Securing investment requires more than a great idea. In essence, beyond a compelling executive summary to tell your story and get you the pitch meeting, you will need to craft a great pitch deck. In my years as an angel investor, I’ve seen hundreds and hundreds of presentations. By the way, without a doubt, the best investor presentations use consistent building blocks. Have the right assembly and the components are arranged in a strategic flow.
You actually need two versions of your deck
Surprise! Generally, you should have two different versions of your deck. Firstly, one that has lots of white space and relatively few words; For instance, to be used as a back-drop to a live presentation. In addition to that, the second one that has enough words that it can stand on its own if you need to email it to someone. By the way, never email the white space one or present from the wordy one. Overall, don’t try to get by on just one version. For instance, both mistakes are going to lead to bad results.
Metadata matters
The single most important data to include in your deck is your contact info. For example, list every single means of getting in touch with you. As an example put it on the very first slide. Sounds like a given, but the stories I could tell you …
Deck building blocks
Hence what does the deck need to have in it? After your contact information, it should cover the following topics in a 10-15 slide decks.
1. Customer Problem: description of customer pain and how you solve it –concept & key elements.
2. Product Overview: what you do, for whom and why it’s compelling
3. Key Players: founders, key team members, and key advisors, with industry backgrounds and expertise
4. Market Opportunity: market size, growth characteristics, segmentation
5. Competitive Landscape: competitors and competitive feature sets, plus your sustainable competitive advantages
6. Go-To-Market Strategy: how you will sell your product
7. Stage of Development: product development, customer acquisition, partner relationships
Also Read: How to create a great investor pitch deck
8. Critical Risks & Challenges: what can go wrong and how you plan to manage it
9. Financial Projections: how much time and money it will take to get to cash flow break-even. Including your five year projections (best to show Yr5 mid-case, worst case and best case with key assumptions)
10. Exit Options: categories of likely buyers, rationales, list of specific likely buyers and comparables with valuation multiples
11. Funding Requirements: how much, what you will use it for, what milestones you can hit
That’s it! For instance, trying to do much more is not going to make your pitch more effective. It is merely going to increase the likelihood that you will not get through it which can be the kiss of death. Details can be drawn out in the Q&A or during subsequent due diligence. Instead, you should focus on covering all of the key elements to ensure you get the next meeting. If you have extra material, stick it in an appendix in case you need to flip to it during Q&A.
Tips on mechanical construction and delivery
Mechanics matter too in successfully presenting your deck. Consider these points:
- Consider avoiding complicated animations or builds in your deck –they make it very hard to go backwards if you need to. Do not build in any videos –it is an AV disaster waiting to happen. Plan ahead to avoid last-minute changes to your deck. Swapping and fumbling while everyone waits for you makes an unprofessional first impression and wastes your presentation time.
- You may want to avoid exotic presentation programmes such as Prezi. Even PowerPoint can be pretty buggy on some machines. So you may convert to PDF. But check the conversion before sending to make sure it didn’t introduce any embarrassing formatting glitches.
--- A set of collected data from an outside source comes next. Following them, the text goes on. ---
Lemma pyfunc_call_per_test_raises σ item :
  combined_only (self σ) = false → chain_returns item = false →
  let σ' := (pytest_pyfunc_call item σ).2 in
  (pytest_pyfunc_call item σ).1 = chain_outcome item
  ∧ files (world σ') = files (world σ)
  ∧ dumped (world σ') = dumped (world σ)
  ∧ self σ' = self σ
  ∧ terminal (world σ') = terminal (world σ).
Proof.
  intros Hco Hret. rewrite (pyfunc_call_per_test σ item Hco).
  unfold chain_returns in Hret. destruct (chain_outcome item); [discriminate |].
  cbn. tauto.
Qed.

Lemma pyfunc_call_per_test_refused σ item :
  combined_only (self σ) = false → str "prof" ∉ dirs (world σ) →
  chain_returns item = true →
  let σ' := (pytest_pyfunc_call item σ).2 in
  (pytest_pyfunc_call item σ).1 = Raises (IOError ENOENT)
  ∧ files (world σ') = files (world σ)
  ∧ dumped (world σ') = dumped (world σ)
  ∧ self σ' = self σ
  ∧ terminal (world σ') = terminal (world σ).
Proof.
  intros Hco Hprof Hret. rewrite (pyfunc_call_per_test σ item Hco).
  unfold chain_returns in Hret. destruct (chain_outcome item); [| discriminate].
  rewrite bool_decide_eq_false_2 by exact Hprof.
  cbn. tauto.
Qed.

(** In a missing directory the loop records nothing. *)
Lemma runtestloop_unwritable (items : list (pyfuncitem Stats)) σ :
  combined_only (self σ) = false → str "prof" ∉ dirs (world σ) →
  let σ' := runtestloop items σ in
  self σ' = self σ ∧ files (world σ') = files (world σ)
  ∧ dumped (world σ') = dumped (world σ)
  ∧ terminal (world σ') = terminal (world σ).
Proof.
  revert σ. induction items as [| item items IH]; intros σ Hco Hprof; [cbn; tauto |].
  change (runtestloop (item :: items) σ)
    with (runtestloop items (pytest_pyfunc_call item σ).2).
  assert (Hstep : self (pytest_pyfunc_call item σ).2 = self σ
                  ∧ files (world (pytest_pyfunc_call item σ).2) = files (world σ)
                  ∧ dumped (world (pytest_pyfunc_call item σ).2) = dumped (world σ)
                  ∧ terminal (world (pytest_pyfunc_call item σ).2) = terminal (world σ)).
  { destruct (chain_returns item) eqn:Hret.
    - destruct (pyfunc_call_per_test_refused σ item Hco Hprof Hret) as (_ & ? & ? & ? & ?).
      auto.
    - destruct (pyfunc_call_per_test_raises σ item Hco Hret) as (_ & ? & ? & ? & ?).
      auto. }
  destruct Hstep as (Hs & Hf & Hd & Ht).
  destruct (IH (pytest_pyfunc_call item σ).2) as (Hs' & Hf' & Hd' & Ht').
  { now rewrite Hs. }
  { now rewrite pyfunc_call_dirs. }
  cbn zeta. rewrite Hs', Hf', Hd', Ht'. auto.
Qed.

(** In an existing directory the loop records the tests whose chain
    returned; [P] is any property of the statistics they capture. *)
Lemma runtestloop_per_test (P : Stats → Prop) (items : list (pyfuncitem Stats)) σ :
  combined_only (self σ) = false → str "prof" ∈ dirs (world σ) →
  Forall (fun item => P (captured item)) (List.filter chain_returns items) →
  let σ' := runtestloop items σ in
  let recorded := map prof_path (List.filter chain_returns items) in
  combined_only (self σ') = false
  ∧ prof_names (self σ') = prof_names (self σ) ++ recorded
  ∧ dumped (world σ') = dumped (world σ) ++ recorded
  ∧ (∀ p, (∃ s, files (world σ) !! p = Some s ∧ P s) →
          ∃ s, files (world σ') !! p = Some s ∧ P s)
  ∧ Forall (fun p => ∃ s, files (world σ') !! p = Some s ∧ P s) recorded
  ∧ terminal (world σ') = terminal (world σ).
Proof.
  revert σ. induction items as [| item items IH]; intros σ Hco Hprof HP.
  { cbn. rewrite !app_nil_r. repeat split; auto. }
  change (runtestloop (item :: items) σ)
    with (runtestloop items (pytest_pyfunc_call item σ).2).
  cbn [List.filter] in *. destruct (chain_returns item) eqn:Hret.
  - apply Forall_cons in HP as [HPitem HP].
    destruct (pyfunc_call_per_test_returns σ item Hco Hprof Hret)
      as (_ & Hf & Hd & Hn & Hco' & Ht).
    destruct (IH (pytest_pyfunc_call item σ).2) as (Hco'' & Hn' & Hd' & Hkeep & Hnew & Ht');
      [exact Hco' | now rewrite pyfunc_call_dirs | exact HP |].
    cbn zeta. cbn [map]. rewrite Hn', Hd', Hn, Hd, Ht', Ht, <- !app_assoc.
    repeat split; auto.
    + intros p Hp. apply Hkeep. rewrite Hf, lookup_insert.
      case_decide; [eexists; split; [reflexivity | exact HPitem] | exact Hp].
    + constructor; [| exact Hnew].
      apply Hkeep. rewrite Hf, lookup_insert_eq. eexists; split; [reflexivity | exact HPitem].
  - destruct (pyfunc_call_per_test_raises σ item Hco Hret)
      as (_ & Hf & Hd & Hs & Ht).
    destruct (IH (pytest_pyfunc_call item σ).2) as (Hco'' & Hn' & Hd' & Hkeep & Hnew & Ht');
      [now rewrite Hs | now rewrite pyfunc_call_dirs | exact HP |].
    cbn zeta. rewrite Hn', Hd', Hs, Hd, Ht', Ht.
    repeat split; auto.
    intros p Hp. apply Hkeep. now rewrite Hf.
Qed.

(** The loop keeps every recorded path loadable, as long as each profiled
    test leaves statistics in its profiler. *)
Lemma runtestloop_recorded_ok (items : list (pyfuncitem Stats)) σ :
  Forall (fun item => stats_is_empty (captured item) = false) items →
  recorded_ok σ → recorded_ok (runtestloop items σ).
Proof.
  unfold recorded_ok, loadable. intros Hne Hrec.
  destruct (combined_only (self σ)) eqn:Hco.
  - destruct (runtestloop_shared_frame items σ Hco) as (-> & -> & _). exact Hrec.
  - destruct (decide (str "prof" ∈ dirs (world σ))) as [Hprof | Hprof].
    + destruct (runtestloop_per_test (fun s => stats_is_empty s = false) items σ Hco Hprof)
        as (_ & -> & _ & Hkeep & Hnew & _).
      { apply Forall_forall. intros item Hin. rewrite Forall_forall in Hne.
        apply Hne. apply list_elem_of_In, filter_In in Hin as [Hin _].
        now apply list_elem_of_In. }
      apply Forall_app. split; [| exact Hnew].
      eapply Forall_impl; [exact Hrec |]. exact Hkeep.
    + destruct (runtestloop_unwritable items σ Hco Hprof) as (-> & -> & _). exact Hrec.
Qed.
End TestLoop.

(** ** Session start *)

Section SessionStart.
Context {Stats : Type} `{!Statistics Stats}.
Implicit Types (σ : State Stats).

(** C2, as amended: at session start every [OSError] of the directory
    creation is ignored, the one of an existing [prof] and any other alike,
    and the state is as before; only an exception that is no [OSError]
    propagates out of [pytest_sessionstart]. *)
Theorem sessionstart_ignores_every_OSError σ :
  (∀ errno, (os_makedirs (str "prof") σ).1 = Raises (OSError errno) →
            pytest_sessionstart σ = (Returns tt, σ))
  ∧ (str "prof" ∈ dirs (world σ) → pytest_sessionstart σ = (Returns tt, σ))
  ∧ (∀ e, (pytest_sessionstart σ).1 = Raises e ↔
          (os_makedirs (str "prof") σ).1 = Raises e ∧ is_OSError e = false).
Proof.
  unfold pytest_sessionstart, try_except. rewrite os_makedirs_cases.
  destruct (bool_decide_reflect (str "prof" ∈ dirs (world σ))) as [Hin | Hout].
  - unfold_m. cbn. split; [auto |]. split; [auto |].
    intros e. split; [discriminate |]. intros [[= <-] Hcls]. discriminate Hcls.
  - split; [| split; [intros Hin; contradiction |]].
    + intros errno Hraise. destruct (mkdir_fault (world σ)) as [e' |]; cbn in *.
      * injection Hraise as ->. reflexivity.
      * discriminate Hraise.
    + intros e. destruct (mkdir_fault (world σ)) as [e' |]; cbn.
      * destruct (is_OSError e') eqn:Hcls; unfold_m; cbn.
        -- split; [discriminate |]. intros [[= <-] Hno]. congruence.
        -- split; [intros [= <-]; auto | intros [[= <-] _]; reflexivity].
      * split; [discriminate | intros [Hraise _]; discriminate Hraise].
Qed.
End SessionStart.


Lemma sessionstart_ignores_every_OSError_witness :
  (os_makedirs (str "prof") denied_state).1 = Raises (OSError EACCES)
  ∧ pytest_sessionstart denied_state = (Returns tt, denied_state).
Proof.
  assert (Hraise : (os_makedirs (str "prof") denied_state).1 = Raises (OSError EACCES))
    by (vm_compute; reflexivity).
  split; [exact Hraise |].
  exact (proj1 (sessionstart_ignores_every_OSError denied_state) EACCES Hraise).
Defined.

(** C2, the claim as stated fails: [prof] does not exist, its creation is
    refused with [EACCES], and [pytest_sessionstart] returns normally all the
    same, leaving no directory behind. *)
Lemma sessionstart_swallows_permission_denied :
(str "prof" ∉ dirs (world denied_state))
  ∧ (os_makedirs (str "prof") denied_state).1 = Raises (OSError EACCES)
  ∧ (pytest_sessionstart denied_state).1 = Returns tt
  ∧ str "prof" ∉ dirs (world (pytest_sessionstart denied_state).2).
Proof.
  repeat split; try (vm_compute; reflexivity);
    apply (bool_decide_unpack _); vm_compute; exact I.
Qed.

(** ** Session finish *)

Section SessionFinish.
Context {Stats : Type} `{!Statistics Stats}.
Implicit Types (σ : State Stats).


(** C4: at session finish, without combined-only mode and with at least one
    recorded per-test file, the combined statistics are the first recorded
    file's, with each later recorded file merged in, in recorded order; in
    combined-only mode they are the shared profiler's.  They are what
    [prof/combined.prof] holds once the hook has written it, which it does
    when the recorded files hold statistics and [prof] exists. *)
Theorem sessionfinish_combined_source σ :
  (∀ (first : pystr) (rest : list pystr) (s0 : Stats) (ss : list Stats),
     combined_only (self σ) = false →
     prof_names (self σ) = first :: rest →
     files (world σ) !! first = Some s0 → stats_is_empty s0 = false →
     Forall2 (fun p s => files (world σ) !! p = Some s ∧ stats_is_empty s = false)
       rest ss →
     str "prof" ∈ dirs (world σ) →
     (pytest_sessionfinish σ).1 = Returns tt
     ∧ files (world (pytest_sessionfinish σ).2) !! combined_file =
       Some (fold_left stats_merge ss s0))
  ∧ (∀ (r : nat) (s : Stats),
       combined_only (self σ) = true →
       shared_profiler (self σ) = Some r → heap (world σ) !! r = Some s →
       str "prof" ∈ dirs (world σ) →
       (pytest_sessionfinish σ).1 = Returns tt
       ∧ files (world (pytest_sessionfinish σ).2) !! combined_file = Some s).
Proof.
  split.
  - intros first rest s0 ss Hco Hnames Hfirst Hne Hrest Hprof.
    rewrite (sessionfinish_merged σ first rest s0 ss Hco Hnames Hfirst Hne Hrest).
    rewrite bool_decide_eq_true_2 by exact Hprof.
    cbn [fst snd]. split; [reflexivity |].
    destruct (finished_fields σ (fold_left stats_merge ss s0)) as (-> & _).
    apply lookup_insert_eq.
  - intros r s Hco Hsp Hr Hprof. rewrite (sessionfinish_shared σ r Hco Hsp).
    rewrite bool_decide_eq_true_2 by exact Hprof.
    cbn [fst snd]. split; [reflexivity |].
    destruct (finished_fields σ (default stats_empty (heap (world σ) !! r))) as (-> & _).
    rewrite lookup_insert_eq, Hr. reflexivity.
Qed.
End SessionFinish.

(** ** The per-test hook and the whole session *)

Section Capture.
Context {Stats : Type} `{!Statistics Stats}.
Implicit Types (σ : State Stats) (item : pyfuncitem Stats).

Lemma written_by_nothing {A : Type} (hook : M Stats A) σ :
  dumped (world (hook σ).2) = dumped (world σ) → written_by hook σ = [].
Proof. intros Heq. unfold written_by. rewrite Heq. apply drop_all. Qed.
- Do not plan to spend time on product demos –just a couple screenshots if necessary.
- Plan for the worst in terms of screen size: no small fonts. And finally, bring multiple memory stick copies, as well as your own remote.
- If it makes more sense to use the remote that is provided. Get familiar with it before starting so you don’t get flustered and make a hash out of your presentation.
Hence with some time upfront and some practice. You will be well on your way to having an effective pitch deck is by learning the Pitch Deck Fundamentals.